Table 2. Confusion matrix for a binary classifier

Full size table

2.4 Learning from Imbalanced Data

The main issue of learning from imbalanced datasets is that classification learning algorithms are often biased towards the majority class and hence, there is a higher misclassification rate of the minority class instances (which is usually the most interesting ones from the practical point of view). Figure 1 depicts a taxonomy of methods developed to deal with class imbalance [9] where three main techniques are identified, namely preprocessing, cost-sensitive learning and ensemble techniques. We give a quick overview of the different strategies.

Preprocessing. Methods following this strategy carry out resampling of the original dataset in order to change the class distribution. Resampling techniques can be divided into three groups: (i) Undersampling techniques, consisting on deleting instances of the majority class, (ii) Oversampling techniques, that replicate or create new instances of the minority class, such as the Synthetic Minority Over-sampling Technique (SMOTE) [4], and (iii) Hybrid techniques, those that combine both resampling techniques.

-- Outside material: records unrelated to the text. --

Lemma touch_ok (s : vm) g cur pr ua w : machine s g -> procs s !! cur = Some pr -> pagedir pr ∈ pds -> user_page ua ->
  match g_map g !! (pagedir pr, ua) with
  | None => touch cur ua w s = Ok (Absent, s)
  | Some e => (w = true -> pte_writable e = true) ->
      exists d, touch cur ua w s = Ok (Hit (pte_page e), set_mmu d s) /\ as_inv d cap (g_us g) pds (<[(pagedir pr, ua) := touched w e]> (g_map g)) /\
        forall n, as_room n (mmu s) -> as_room n d
  end.
Proof.
  intros (MA & _ & _) Hp Hd Hu. pose proof (as_walk_ok _ _ _ _ _ _ _ MA Hd Hu) as E. unfold touch.
  destruct (g_map g !! (pagedir pr, ua)) as [e|] eqn:Hm.
  - intros Hw. destruct (as_set_accessed_ok _ _ _ _ _ _ _ _ true MA Hm) as (d1 & E1 & MA1).
    destruct (as_set_dirty_ok _ _ _ _ _ _ _ _ true MA1 (lookup_insert_eq _ _ _)) as (d2 & E2 & MA2). rewrite insert_insert_eq in MA2.
    rewrite (M_bind_Ok _ _ s pr s) by by apply get_proc_ok. rewrite (M_bind_Ok _ _ s (Some e) s) by by apply on_mmu_read. destruct w.
    + rewrite Hw by done. cbn [andb negb]. rewrite (M_bind_Ok _ _ _ _ _ (on_mmu_ok _ s _ _ E1)), (M_bind_Ok _ _ _ _ _ (on_mmu_ok _ (set_mmu d1 s) _ _ E2)). exists d2. split_and!; try done.
      intros n Hn. eapply as_set_dirty_room; [|exact E2]. by eapply as_set_accessed_room.
    + cbn [andb]. rewrite (M_bind_Ok _ _ _ _ _ (on_mmu_ok _ s _ _ E1)), (M_bind_Ok _ _ (set_mmu d1 s) tt (set_mmu d1 s)) by done. exists d1. split_and!; try done. intros n Hn. by eapply as_set_accessed_room.
  - rewrite (M_bind_Ok _ _ s pr s) by by apply get_proc_ok. by rewrite (M_bind_Ok _ _ s None s) by by apply on_mmu_read.
Qed.

Definition with_mem (mf : Z -> list Z) (s : vm) : vm :=
  MkVm (mmu s) (store s) (swp s) mf (frames s) (frame_table s) (clock_hand s) (procs s) (frame_lock s) (fs_lock s) (mallocs s) (next s).

(** A page in memory is touched, and may be written. *)
Section hit.
Context (s : vm) (g : ghost) (cur ua : Z) (pr : proc) (e : spt_entry) (p : Z) (f : frame) (pt : pte) (d : D) (w : bool) (v : list Z) (mf : Z -> list Z).
Hypothesis R : ready s g.
Hypothesis Hp : procs s !! cur = Some pr.
Hypothesis He : s_page_table pr !! ua = Some e.
Hypothesis Hs : status e = PAGE_MEMORY.
Hypothesis Hfr : e_frame e = Some p.
Hypothesis Hf : frames s !! p = Some f.
Hypothesis Hm : g_map g !! (pagedir pr, ua) = Some pt.
Hypothesis Hmm : w = true -> mmap e = false.
Hypothesis Hsame : w = false -> v = mem s (kaddr f).
Hypothesis Hv : is_page v.
Hypothesis MA : as_inv d cap (g_us g) pds (<[(pagedir pr, ua) := touched w pt]> (g_map g)).
Hypothesis Hmem : forall a, mf a = if a =? kaddr f then v else mem s a.
Let s' : vm := with_mem mf (set_mmu d s).
Let g' : ghost := g_set_map (<[(pagedir pr, ua) := touched w pt]> (g_map g)) g.

Lemma hit_paging : paging s' g'.
Proof.
  destruct (rd_inv _ _ R) as [_ P]. destruct P as [P1 P2 P3 P4 P5 P6 P7 P8 P9 P10 P11 P12]. split; try done.
  2:{ intros k. simpl. rewrite Hmem. by case_match. }
  intros t ua2 pd e2 G. destruct (P3 t ua2 pd e2 G) as (E1 & E2 & E3 & E4). split; [done|]. split; [done|]. split; [|done]. simpl.
  assert (Hd : forall x, (g_map g !! x = None -> <[(pagedir pr, ua):=touched w pt]> (g_map g) !! x = None) /\
    (forall q, g_map g !! x = Some q -> exists q', <[(pagedir pr, ua):=touched w pt]> (g_map g) !! x = Some q' /\ pte_page q' = pte_page q /\ pte_writable q' = pte_writable q)).
  { intros x. destruct (decide (x = (pagedir pr, ua))) as [->|]; [rewrite lookup_insert_eq, Hm; split; [done|]; intros q [= <-]; eauto|rewrite lookup_insert_ne by done; eauto]. }
  destruct (status e2).
  - destruct E3 as (q & x & pt2 & A1 & A2 & A3 & A4 & A5 & A6 & A7). destruct (proj2 (Hd _) _ A5) as (pt3 & B1 & B2 & B3). exists q, x, pt3. split_and!; try done; congruence.
  - split; [apply E3|apply Hd; apply E3].
  - destruct E3 as (A1 & A2 & A3). split; [done|]. split; [by apply Hd|done].
Qed.

Lemma hit_contents t ua2 pd2 e2 : spt_get s t ua2 = Some (pd2, e2) -> (t, ua2) <> (cur, ua) -> contents s' g' e2 = contents s g e2.
Proof.
  intros G Hne. destruct (rd_inv _ _ R) as [_ P]. unfold contents. destruct (status e2) eqn:Hs2; try done.
  destruct (pg_entry _ _ _ P _ _ _ _ G) as (_ & _ & HE & _). rewrite Hs2 in HE. destruct HE as (q & x & pt2 & A1 & A2 & A3 & A4 & _). rewrite A1. simpl. rewrite A2, Hmem.
  destruct (Z.eqb_spec (kaddr x) (kaddr f)) as [Ek|]; [|done]. destruct Hne. assert (q = p) as -> by by eapply (pg_kaddr _ _ _ P).
  destruct (in_memory pds s g cur ua pr e p f) as (B1 & B2 & _); try done. assert (x = f) as -> by congruence. congruence.
Qed.

Lemma hit_view t ua2 : view s' g' t ua2 = if decide ((t, ua2) = (cur, ua)) then Some v else view s g t ua2.
Proof.
  unfold view. change (spt_get s' t ua2) with (spt_get s t ua2). case_decide as Hd.
  - injection Hd as -> ->. assert (G : spt_get s cur ua = Some (pagedir pr, e)) by (apply spt_get_some; eauto). rewrite G. unfold contents. rewrite Hs, Hfr. simpl. rewrite Hf.
    by rewrite Hmem, Z.eqb_refl.
  - destruct (spt_get s t ua2) as [[pd2 e2]|] eqn:G; [|done]. by eapply hit_contents.
Qed.

Lemma hit_clean : clean s' g'.
Proof.
  intros t ua2 pd2 e2 G Hm2 Hs2. change (spt_get s' t ua2) with (spt_get s t ua2) in G. destruct (rd_clean _ _ R _ _ _ _ G Hm2 Hs2) as [(pt2 & H1 & H2) H3].
  assert (Gc : spt_get s cur ua = Some (pagedir pr, e)) by (apply spt_get_some; eauto). destruct (decide ((t, ua2) = (cur, ua))) as [[= -> ->]|Hne].
  - assert (pd2 = pagedir pr /\ e2 = e) as [-> ->] by (split; congruence). destruct (decide (w = true)) as [Hw|Hw%not_true_is_false]; [by rewrite Hmm in Hm2|]. split.
    + eexists. split; [apply lookup_insert_eq|]. simpl. rewrite Hw. simpl. congruence.
    + pose proof (hit_view cur ua) as HV. unfold view in HV. change (spt_get s' cur ua) with (spt_get s cur ua) in HV. rewrite Gc, decide_True in HV by done.
      rewrite HV, (Hsame Hw). change (contents s' g' (set_status PAGE_LAZY e)) with (contents s g (set_status PAGE_LAZY e)). rewrite <- H3. unfold contents. by rewrite Hs, Hfr, Hf.
  - split; [|rewrite (hit_contents t ua2 pd2 e2) by done; apply H3]. exists pt2. simpl. rewrite lookup_insert_ne; [done|]. intros [= E1 <-]. apply Hne.
    apply spt_get_some in G as (pr2 & G1 & _ & G3). f_equal. destruct (rd_inv _ _ R) as [_ P]. eapply (pg_dirs _ _ _ P); [exact G1|exact Hp|congruence].
Qed.

Lemma hit_ready : ready s' g'.
Proof.
  destruct (rd_inv _ _ R) as [(_ & MS & MF) _]. split; [split; [done|apply hit_paging]|apply hit_clean|apply R|apply R].
Qed.

End hit.

(** What an access does to a page, and to the pages of all processes. *)
Definition written (w : option Z) (a : Z) (page : list Z) : list Z := match w with Some v => <[Z.to_nat (a mod 4096) := v]> page | None => page end.
Definition accessed_at (s : vm) (g : ghost) (cur a : Z) (w : option Z) (b : Z) (s' : vm) (g' : ghost) : Prop :=
  exists page, view s g cur (pg_round_down a) = Some page /\ page !! Z.to_nat (a mod 4096) = Some b /\
    (forall t ua, view s' g' t ua = if decide ((t, ua) = (cur, pg_round_down a)) then Some (written w a page) else view s g t ua) /\
    forall t ua, attrs s' t ua = attrs s t ua.

Lemma written_page w a page : is_page page -> (forall v, w = Some v -> is_u8 v) -> is_page (written w a page).
Proof.
  intros [L F1] Hw. destruct w as [v|]; [|done]. split; [simpl; by rewrite length_insert|]. apply Forall_insert; [done|by apply Hw].
Qed.

Lemma access_hit (s : vm) g fuel cur a w esp pr e : ready s g -> is_u32 a -> procs s !! cur = Some pr -> s_page_table pr !! pg_round_down a = Some e -> status e = PAGE_MEMORY ->
  (forall v, w = Some v -> writable e = true /\ mmap e = false /\ is_u8 v) ->
  exists b s' g', access (S fuel) cur a w esp s = Ok (Some b, s') /\ ready s' g' /\ accessed_at s g cur a w b s' g' /\
    (forall n, enough (S n) s g -> enough n s' g') /\ forall n, enough n s g -> enough n s' g'.
Proof.
  intros R Ha Hp He Hs Hw. destruct (rd_inv _ _ R) as [M P]. set (ua := pg_round_down a) in *.
  assert (G : spt_get s cur ua = Some (pagedir pr, e)) by (apply spt_get_some; eauto).
  destruct (pg_entry _ _ _ P _ _ _ _ G) as (E1 & E2 & E3 & _). rewrite Hs in E3. destruct E3 as (p & f & pt & A1 & A2 & A3 & A4 & A5 & A6 & A7).
  pose proof (touch_ok s g cur pr ua (if w then true else false) M Hp (pg_dir _ _ _ P _ _ Hp) E2) as T. rewrite A5 in T.
  destruct T as (d & Et & MA & HR). { intros Hx. destruct w as [v|]; [|done]. destruct (Hw v eq_refl) as (? & _). congruence. }
  destruct (pg_mem _ _ _ P (kaddr f)) as [Lm Fm]. assert (Ho : (Z.to_nat (a mod 4096) < 4096)%nat) by (pose proof (Z.mod_pos_bound a 4096); lia).
  destruct (lookup_lt_is_Some_2 (mem s (kaddr f)) (Z.to_nat (a mod 4096))) as [b Hb]; [lia|].
  set (v := written w a (mem s (kaddr f))). set (mf := match w with Some _ => fun k => if k =? kaddr f then v else mem s k | None => mem s end).
  assert (Hmf : forall k, mf k = if k =? kaddr f then v else mem s k).
  { intros k. subst mf v. destruct w; [done|]. simpl. by destruct (Z.eqb_spec k (kaddr f)) as [->|]. }
  exists b, (with_mem mf (set_mmu d s)), (g_set_map (<[(pagedir pr, ua) := touched (if w then true else false) pt]> (g_map g)) g).
  assert (Hv : is_page v) by (apply written_page; [done|]; intros x Hx; by destruct (Hw x Hx) as (_ & _ & ?)).
  assert (Hsm : (if w then true else false) = false -> v = mem s (kaddr f)) by (intros Hx; subst v; by destruct w).
  assert (Hmm : (if w then true else false) = true -> mmap e = false) by (intros Hx; destruct w as [x|]; [by destruct (Hw x eq_refl) as (_ & ? & _)|done]).
  split; [|split; [|split; [|split]]].
  - cbn [access]. fold ua. rewrite (M_bind_Ok _ _ _ _ _ Et), A6. rewrite (M_bind_Ok _ _ (set_mmu d s) (mem s) (set_mmu d s)) by done.
    rewrite (M_bind_Ok _ _ (set_mmu d s) b (set_mmu d s)) by (unfold from; by rewrite Hb). unfold mf, v. destruct w; [done|]. by destruct s.
  - by apply (hit_ready s g cur ua pr e p f pt d _ v mf).
  - exists (mem s (kaddr f)). split; [unfold view; fold ua; rewrite G; unfold contents; by rewrite Hs, A1, A2|]. split; [done|]. split; [|done].
    intros t ua2. fold ua. by apply (hit_view s g cur ua pr e p f pt d _ v mf).
  - intros n. by apply enough_less.
  - intros n (N1 & N2 & N3). split; [done|]. split; [by apply HR|done].
Qed.

Lemma page_fault_user (s : vm) cur a esp w present : fs_lock s = false -> page_fault cur a esp esp (error_code w present) s = page_fault_handler cur a esp (negb present) s.
Proof.
  intros Hl. unfold page_fault, mbind, M_bind, gets. rewrite Hl. unfold skip, mret, M_ret.
  replace (Z.land (error_code w present) PF_P =? 0) with (negb present) by (by destruct w, present). replace (Z.land (error_code w present) PF_U =? 0) with false by (by destruct w, present).
  cbn [negb]. destruct (page_fault_handler cur a esp (negb present) s) as [[[|] s']|]; done.
Qed.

Cost-Sensitive Learning. The strategy followed by cost-sensitive learning methods is to assign different cost values to each class misclassifications, so that the bias towards the majority class is balanced by the lower cost of misclassifications. A cost matrix is build assigning cost values to the entries of the confussion matrix giving (see Table 2). The usual approach is to heavily penalize misclassifications of the minority class. They are categorized into the following groups:

Direct methods, that introduce the misclassification cost within the classification algorithm.
Meta-learning, where the algorithm itself is not modified. Instead, a preprocessing (or postprocessing) mechanism is introduced to handle the costs. Meta-learning methodologies can be divided into two categories, namely thresholding and sampling.

Ensemble Classifiers. Ensemble methods rely on the idea that the combination of many “weak” classifiers can improve the performance of a single classifier [6]. They are divided in two groups, namely cost-sensitive ensembles and data and algorithmic approaches.

Cost-sensitive ensemble techniques, are analogous to cost-sensitive methods mentioned earlier, although in this case, the cost minimization is undertaken by the boosting algorithm.
Data and algorithmic approaches, which embed a data preprocessing technique in an ensemble algorithm. Depending on the ensemble algorithm they use, three groups are identified: (i) Boosting, (ii) Bagging and (iii) Hybrid.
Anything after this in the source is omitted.